Steven was elected into the DAP central executive committee (CEC) in 2022.

=== Minister of Human Resources (since 2023) ===
In a cabinet reshuffle on 12 December 2023, Steven was promoted to a Cabinet minister and assigned a new portfolio. He was appointed as the Minister of Human Resources to replace V. Sivakumar, who was the only Cabinet minister to be dropped in the reshuffle and whose aides were facing corruption charges.

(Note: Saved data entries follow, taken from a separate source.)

(** The walk over the table collects as many matches as the table promises. *)
Lemma lcs_backtrack_spec fuel a b i j ms :
  i ≤ length a → j ≤ length b → (length a - i) + (length b - j) < fuel →
  ∃ ms', lcs_backtrack fuel (dp_table a b) a b i j ms = Ret (ms ++ ms') ∧
    matches_from a b i j ms' ∧ length ms' = lcs_len (drop i a) (drop j b).
Proof.
  revert i j ms. induction fuel as [|fuel IH]; intros i j ms Hi Hj Hf; [lia|].
  cbn [lcs_backtrack].
  destruct (Nat.ltb_spec i (length a)) as [Hia|Hia]; cbn [andb].
  2: { exists []. rewrite app_nil_r, drop_ge by lia. done. }
  destruct (Nat.ltb_spec j (length b)) as [Hjb|Hjb]; cbn [andb].
  2: { exists []. rewrite app_nil_r, (drop_ge b), lcs_len_nil_r by lia. done. }
  apply lookup_lt_is_Some_2 in Hia as [x Hx]. apply lookup_lt_is_Some_2 in Hjb as [y Hy].
  rewrite (index_lookup _ _ _ Hx), (index_lookup _ _ _ Hy). cbn [mbind outcome_bind].
  pose proof (lookup_lt_Some _ _ _ Hx). pose proof (lookup_lt_Some _ _ _ Hy).
  rewrite (drop_S _ _ _ Hx), (drop_S _ _ _ Hy), lcs_len_cons.
  case_bool_decide as Hxy; [subst y|].
  { destruct (IH (S i) (S j) (ms ++ [MkMatch i j])) as (ms' & -> & Hm & Hlen); [lia..|].
    exists (MkMatch i j :: ms'). rewrite <- app_assoc. cbn. split_and!; try done; [eauto|lia]. }
  rewrite !dp_get_spec by lia. cbn [mbind outcome_bind].
  rewrite <- (drop_S _ _ _ Hx), <- (drop_S _ _ _ Hy).
  destruct (Nat.leb_spec (lcs_len (drop i a) (drop (S j) b)) (lcs_len (drop (S i) a) (drop j b))).
  - destruct (IH (S i) j ms) as (ms' & -> & Hm & Hlen); [lia..|].
    exists ms'. split_and!; [done| |lia]. clear -Hm. destruct ms' as [|m ms']; [done|].
    cbn in *. destruct Hm as (? & ? & ?). split_and!; [lia|done|apply H1..].
  - destruct (IH i (S j) ms) as (ms' & -> & Hm & Hlen); [lia..|].
    exists ms'. split_and!; [done| |lia]. clear -Hm. destruct ms' as [|m ms']; [done|].
    cbn in *. destruct Hm as (? & ? & ?). split_and!; [done|lia|apply H1..].
Qed.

=== State Chairman of DAP Penang (since 2024) ===
In the 2024 DAP Penang state party elections, Steven was appointed as the Penang DAP chairman for the 2024 - 2027 term.

== Personal life ==
Steven is married to Chan Jo Rin.

He speaks English, Malay, Hokkien, and Mandarin.

==Election results==

Parliament of Malaysia
Year: Constituency; Candidate; Votes; Pct; Opponent(s); Votes; Pct; Ballots cast; Majority; Turnout
2013: P045 Bukit Mertajam; Steven Sim Chee Keong (DAP); 55,877; 80.29%; Gui Guat Lye (MCA); 12,814; 18.41%; 69,588; 43,063; 88.09%
2018: Steven Sim Chee Keong (DAP); 63,784; 85.40%; Gui Guat Lye (MCA); 10,907; 14.60%; 75,977; 52,877; 85.37%
2022: Steven Sim Chee Keong (DAP); 71,722; 77.33%; Steven Koh Tien Yew (PAS); 14,037; 15.14%; 93,695; 57,685; 77.34%
Tan Yang Pang (MCA); 6,986; 7.53%

== Honours ==
===Honours of Malaysia===
- Malaysia
  - Recipient of the 17th Yang di-Pertuan Agong Installation Medal (2024)

=== Award ===
- Young Global Leader (2012)

==Bibliography==
===Books===
- The Audacity to Think: An Invitation to Rethink Politics (2012)
- Being Malaysia (2018)
- An anthology of Malay poems, Dalam Salju Ada Bunga (2018)
- A contemporary socio-political critique of the Malay classic Hikayat Hang Tuah, Hang Tuah: Adiwira Bangsa (2021).